Zhao Huaqing, Mitra Nandita, Kanetsky Peter A, Nathanson Katherine L, Rebbeck Timothy R
Department of Clinical Sciences, Temple University School of Medicine, 3440 N. Broad Street, Kresge Hall East, Room 218, Philadelphia, PA 19140, USA, Phone: 215-707-6139, Fax: 215-707-3160.
Department of Biostatistics and Epidemiology, University of Pennsylvania, Philadelphia, PA 19104, USA.
Stat Appl Genet Mol Biol. 2018 Dec 4;17(6):/j/sagmb.2018.17.issue-6/sagmb-2017-0054/sagmb-2017-0054.xml. doi: 10.1515/sagmb-2017-0054.
Genome-wide association studies (GWAS) are susceptible to bias due to population stratification (PS). The most widely used method to correct bias due to PS is principal components (PCs) analysis (PCA), but there is no objective method to guide which PCs to include as covariates. Often, the ten PCs with the highest eigenvalues are included to adjust for PS. This selection is arbitrary, and patterns of local linkage disequilibrium may affect PCA corrections. To address these limitations, we estimate genomic propensity scores based on all statistically significant PCs selected by the Tracy-Widom (TW) statistic. We compare a principal components and propensity scores (PCAPS) approach to PCA and EMMAX using simulated GWAS data under no, moderate, and severe PS. PCAPS reduced spurious genetic associations regardless of the degree of PS, resulting in odds ratio (OR) estimates closer to the true OR. We illustrate our PCAPS method using GWAS data from a study of testicular germ cell tumors. PCAPS provided a more conservative adjustment than PCA. Advantages of the PCAPS approach include reduction of bias compared to PCA, consistent selection of propensity scores to adjust for PS, the potential ability to handle outliers, and ease of implementation using existing software packages.
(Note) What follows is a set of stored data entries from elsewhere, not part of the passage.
(* ===== verification/SyncSpec.v ===== *)
(** * SyncSpec: a synopsis finds the last common block

    The numbers of a synopsis get denser towards the head by halves; the peer's answer
    starts with a block that both chains have, and repeats at most as many blocks as
    the chains differ in. *)

From S2P Require Import Prelude FcLib Tables Config Asset Names Authority Operations Transaction Block ForkDb ForkSpec BlockLog Reward Objects Ledger Invariants Supply Evaluators Conservation Demo Preservation LedgerSpec Payout Schedule ScheduleSpec Blocks BlocksSpec ChainSpec Node NodeSpec NodeDemo Sync.

(** ** The numbers of a synopsis *)

(** The number of [synopsis_loop] in every round. *)
Fixpoint synopsis_nums (fuel : nat) (high true_high low : Z) : list Z :=
  match fuel with
  | O => []
  | S fuel =>
    low :: (let low := next_low true_high low in if low <=? high then synopsis_nums fuel high true_high low else [])
  end.

Section numbers.
Context (high true_high : Z).
Hypothesis bounds : high <= true_high < 2 ^ 32 - 1.

(** The distance from the end is halved. *)
Definition gap (k : Z) : Z := true_high + 1 - k.
Lemma next_low_spec low : 1 <= low <= true_high → next_low true_high low = low + (true_high - low + 2) / 2.
Proof.
  intros Hl. unfold next_low. rewrite (wrap_small 32 (true_high - low + 2)) by lia.
  apply wrap_small. pose proof (Z.div_pos (true_high - low + 2) 2 ltac:(lia) ltac:(lia)).
  pose proof (Z.div_le_upper_bound (true_high - low + 2) 2 (true_high - low + 1) ltac:(lia) ltac:(lia)). lia.
Qed.
Lemma next_low_gap low : 1 <= low <= true_high → gap (next_low true_high low) = gap low / 2 ∧ low < next_low true_high low.
Proof.
  intros Hl. rewrite next_low_spec by done. unfold gap. Z.to_euclidean_division_equations. lia.
Qed.

(** Consecutive numbers: every [k] between the first and [high] has a number at most
    [k] whose distance is at most twice that of [k]. *)
Record covers (low : Z) (l : list Z) : Prop := {
  covers_first : l !! 0%nat = Some low;
  covers_sorted : StronglySorted Z.lt l;
  covers_range k : k ∈ l → low <= k <= high;
  covers_near c : low <= c <= high → ∃ l1 k l2, l = l1 ++ k :: l2 ∧ k <= c ∧ true_high - k <= 2 * (true_high - c) ∧ Forall (λ j, c < j) l2;
  covers_last : high = true_high → last l = Some high;
  covers_length : 2 ^ (Z.of_nat (length l) - 1) <= gap low
}.

Lemma near_low low c : 1 <= low <= true_high → c < next_low true_high low → c <= true_high → low <= c →
  true_high - low <= 2 * (true_high - c).
Proof.
  intros Hl Hc Hch Hlc. destruct (next_low_gap low Hl) as [Hg _]. unfold gap in *.
  pose proof (Z.div_mod (true_high + 1 - low) 2 ltac:(lia)). pose proof (Z.mod_pos_bound (true_high + 1 - low) 2 ltac:(lia)). lia.
Qed.

Lemma synopsis_nums_covers fuel low :
  (Z.to_nat (high - low) < fuel)%nat → 1 <= low <= high → covers low (synopsis_nums fuel high true_high low).
Proof.
  revert low. induction fuel as [|fuel IH]; intros low Hf Hl; [lia|]. cbn [synopsis_nums].
  destruct (next_low_gap low ltac:(lia)) as [Hg Hn]. pose proof (near_low low) as Hnear.
  set (next := next_low true_high low) in *.
  pose proof (Z.div_mod (gap low) 2 ltac:(lia)). pose proof (Z.mod_pos_bound (gap low) 2 ltac:(lia)).
  destruct (Z.leb_spec next high) as [Hnext|Hnext].
  - destruct (IH next ltac:(lia) ltac:(lia)) as [H1 H2 H3 H4 H5 H6]. set (l := synopsis_nums fuel high true_high next) in *.
    split.
    + done.
    + constructor; [done|]. apply Forall_forall. intros k Hk%H3. lia.
    + intros k [->|Hk%H3]%elem_of_cons; lia.
    + intros c Hc. destruct (Z.lt_ge_cases c next) as [Hcn|Hcn].
      * exists [], low, l. split; [done|]. split; [lia|]. split; [apply Hnear; lia|].
        apply Forall_forall. intros k Hk%H3. lia.
      * destruct (H4 c ltac:(lia)) as (l1 & k & l2 & -> & ? & ? & ?). by exists (low :: l1), k, l2.
    + intros E. destruct l as [|k l]; [done|]. by apply H5.
    + destruct l as [|k l]; [done|]. replace (Z.of_nat (length (low :: k :: l)) - 1) with (Z.succ (Z.of_nat (length (k :: l)) - 1)) by (cbn [length]; lia).
      rewrite Z.pow_succ_r by (cbn [length]; lia). lia.
  - split.
    + done.
    + repeat constructor.
    + intros k ->%list_elem_of_singleton. lia.
    + intros c Hc. exists [], low, []. split; [done|]. split; [lia|]. split; [apply Hnear; lia|constructor].
    + intros E. cbn. f_equal. unfold gap in *. lia.
    + cbn. unfold gap. lia.
Qed.
End numbers.
Lemma merge_restore : restore (merge_states prev state) m = restore prev (restore state m).
Proof.
  destruct (merge_states_spec prev state state_new_not_removed) as (_ & _ & Hn & Ho & Hr).
  apply map_eq. intros i. rewrite !lookup_restore.
  rewrite Hr, Ho, (decide_ext _ _ _ _ (Hn i)). clear Hn Ho Hr.
  destruct (removed_values prev !! i); [done|].
  destruct (removed_values state !! i) as [v|] eqn:RS.
  - destruct (state_removed_row i v RS) as [-> HO]. rewrite HO.
    destruct (decide (i ∈ new_ids prev)) as [Hi|Hi].
    + rewrite decide_False by naive_solver. by rewrite prev_new_not_old.
    + by destruct (old_values prev !! i).
  - destruct (decide (i ∈ new_ids prev)) as [Hi|Hi]; [by rewrite decide_True by naive_solver|].
    destruct (decide (i ∈ new_ids state)) as [Hj|Hj].
    + rewrite decide_True by naive_solver. destruct (old_values prev !! i) eqn:OP; [|done].
      apply (wf_old _ _ _ _ Hp) in OP as (w & Hw & _).
      rewrite lookup_restore, RS, decide_True in Hw by done. done.
    + rewrite decide_False by naive_solver. by destruct (old_values prev !! i).
Qed.

Lemma merge_wf : us_wf keys (merge_states prev state) m n.
Proof.
  destruct (merge_states_spec prev state state_new_not_removed) as (Hx & _ & Hn & Ho & Hr).
  assert (∀ i w, restore state m !! i = Some w → removed_values state !! i = None →
    ∃ x, m !! i = Some x ∧ keys x = keys w) as Hrow.
  { intros i w Hw RS. rewrite lookup_restore, RS in Hw. case_decide; [done|].
    destruct (old_values state !! i) eqn:OS; [|eauto].
    apply (wf_old _ _ _ _ Hs) in OS as (x & ? & ? & _). naive_solver congruence. }
  assert (∀ i, is_Some (restore state m !! i) → i ∉ new_ids prev → i < old_next_id prev)
    as Hold by apply row_older.
  pose proof (wf_next _ _ _ _ Hs). pose proof (wf_next _ _ _ _ Hp).
  split; rewrite ?Hx; [intros i v; rewrite Ho|intros i; rewrite Hn|intros i v; rewrite Hr|
    intros i; rewrite Hn|lia]; clear Hn Ho Hr.
  - destruct (removed_values state !! i) eqn:RS.
    { case_decide as Hi; [|done]. by rewrite prev_new_not_old. }
    destruct (old_values prev !! i) eqn:OP.
    + intros ?; simplify_eq. apply (wf_old _ _ _ _ Hp) in OP as (w & Hw & ? & ?).
      destruct (Hrow i w Hw RS) as (x & ? & ?). exists x. split_and!; congruence.
    + case_decide as Hi; [done|]. intros OS.
      pose proof OS as (w & ? & ? & ?)%(wf_old _ _ _ _ Hs). exists w. split_and!; try done.
      apply Hold; [|done]. rewrite lookup_restore, RS, OS. case_decide as Hj; [|eauto].
      destruct (wf_new _ _ _ _ Hs i Hj). lia.
  - intros [[Hi|Hi] RS].
    + apply (wf_new _ _ _ _ Hp) in Hi as [[w Hw] ?]. split; [|done].
      destruct (Hrow i w Hw RS) as (x & ? & _). eauto.
    + apply (wf_new _ _ _ _ Hs) in Hi as [? ?]. split; [done|lia].
  - destruct (removed_values prev !! i) eqn:RP.
    + intros _. apply (wf_removed _ _ _ _ Hp) in RP as [Ht ?]. split; [|done].
      rewrite lookup_restore in Ht. destruct (removed_values state !! i); [done|].
      case_decide as Hj; [destruct (wf_new _ _ _ _ Hs i Hj); lia|].
      by destruct (old_values state !! i).
    + destruct (removed_values state !! i) as [x|] eqn:RS; [|done].
      case_decide as Hi; [done|]. intros _. destruct (state_removed_row i x RS). split; [done|].
      apply Hold; [|done]. rewrite lookup_restore, RS. eauto.
  - intros [w Hw] Hle.
    assert (removed_values state !! i = None) as RS.
    { destruct (removed_values state !! i) eqn:RS; [|done].
      destruct (state_removed_row i _ RS). congruence. }
    split; [|done]. destruct (decide (i ∈ new_ids state)) as [|Hj]; [by right|left].
    apply (wf_rest _ _ _ _ Hp); [|done]. rewrite lookup_restore, RS, decide_False by done.
    destruct (old_values state !! i); eauto.
Qed.
End two_states.
Ltac to_prop :=
  repeat match goal with
    | H : (_ && _)%bool = true |- _ => apply andb_prop in H; destruct H
    | H : (_ || _)%bool = false |- _ => apply orb_false_elim in H; destruct H
    | H : negb _ = true |- _ => apply negb_true_iff in H
    | H : negb _ = false |- _ => apply negb_false_iff in H
    | H : (_ =? _)%Z = true |- _ => apply Z.eqb_eq in H
    | H : (_ =? _)%Z = false |- _ => apply Z.eqb_neq in H
    | H : (_ <? _)%Z = true |- _ => apply Z.ltb_lt in H
    | H : (_ <? _)%Z = false |- _ => apply Z.ltb_ge in H
    | H : (_ <=? _)%Z = true |- _ => apply Z.leb_le in H
    | H : (_ <=? _)%Z = false |- _ => apply Z.leb_gt in H
    | H : String.eqb _ _ = true |- _ => apply String.eqb_eq in H
    | H : String.eqb _ _ = false |- _ => apply String.eqb_neq in H
    | H : bool_decide _ = true |- _ => apply bool_decide_eq_true in H
    | H : bool_decide _ = false |- _ => apply bool_decide_eq_false in H
    end.

(** ** Rows: the list operations behind a table *)
Section rows.
Context {A : Type}.

(** [query.filter(p).one_or_none()] *)
Definition one_or_none (p : A -> bool) (l : list A) : result exn (option A) :=
  match List.filter p l with
  | [] => Ok None
  | [x] => Ok (Some x)
  | _ => Err MultipleResultsFound
  end.

(** [row.attr = v] on the rows selected by [p]. *)
Definition update_where (p : A -> bool) (f : A -> A) (l : list A) : list A :=
  map (fun x => if p x then f x else x) l.

(** [query.filter(p).delete()] *)
Definition delete_where (p : A -> bool) (l : list A) : list A :=
  List.filter (fun x => negb (p x)) l.

(** Uniqueness of a column (or tuple of columns) [k]. *)
Definition unique_on {K} `{EqDecision K} (k : A -> K) (l : list A) : bool :=
  bool_decide (NoDup (map k l)).

Lemma one_or_none_Some p l x :
  one_or_none p l = Ok (Some x) -> In x l /\ p x = true.
Proof.
  unfold one_or_none. destruct (List.filter p l) as [|y [|z r]] eqn:E; try discriminate.
  intros [= <-]. apply List.filter_In. rewrite E. now left.
Qed.

Lemma one_or_none_None p l x :
  one_or_none p l = Ok None -> In x l -> p x = false.
Proof.
  unfold one_or_none. destruct (List.filter p l) as [|y [|z r]] eqn:E; try discriminate.
  intros _ Hin. destruct (p x) eqn:Hp; [|reflexivity].
  assert (In x (List.filter p l)) as Hx by (now apply List.filter_In).
  rewrite E in Hx. destruct Hx.
Qed.

Lemma filter_NoDup_le1 {K} (k : A -> K) p (l : list A) :
  NoDup (map k l) ->
  (forall x y, In x l -> In y l -> p x = true -> p y = true -> k x = k y) ->
  (List.length (List.filter p l) <= 1)%nat.
Proof.
  induction l as [|a l IH]; cbn; intros Hnd Hp; [lia|].
  apply NoDup_cons in Hnd as [Hna Hnd].
  assert (List.length (List.filter p l) <= 1)%nat by (apply IH; auto).
  destruct (p a) eqn:Ea; [|assumption]. cbn.
  destruct (List.filter p l) as [|b r] eqn:E; [cbn; lia|].
  exfalso. apply Hna.
  assert (In b l /\ p b = true) as [Hb Hpb].
  { apply List.filter_In. rewrite E. now left. }
  rewrite (Hp a b); auto.
  apply list_elem_of_In, in_map, Hb.
Qed.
全基因组关联研究(GWAS)易受群体分层(PS)导致的偏差影响。校正PS所致偏差最常用的方法是主成分(PC)分析(PCA),但尚无客观方法来指导将哪些PC作为协变量纳入。通常,会纳入具有最高特征值的十个PC来校正PS。这种选择是任意的,局部连锁不平衡模式可能会影响PCA校正。为解决这些局限性,我们基于通过特蕾西 - 威多姆(TW)统计量选择的所有统计显著的PC来估计基因组倾向得分。我们在无、中度和重度PS条件下,使用模拟的GWAS数据,将主成分与倾向得分(PCAPS)方法与PCA和EMMAX进行比较。无论PS程度如何,PCAPS都能减少虚假遗传关联,使优势比(OR)估计值更接近真实OR。我们使用睾丸生殖细胞肿瘤研究的GWAS数据展示了我们的PCAPS方法。PCAPS提供了比PCA更保守的调整。PCAPS方法的优点包括与PCA相比减少偏差、一致选择倾向得分来校正PS、处理异常值的潜在能力以及使用现有软件包易于实施。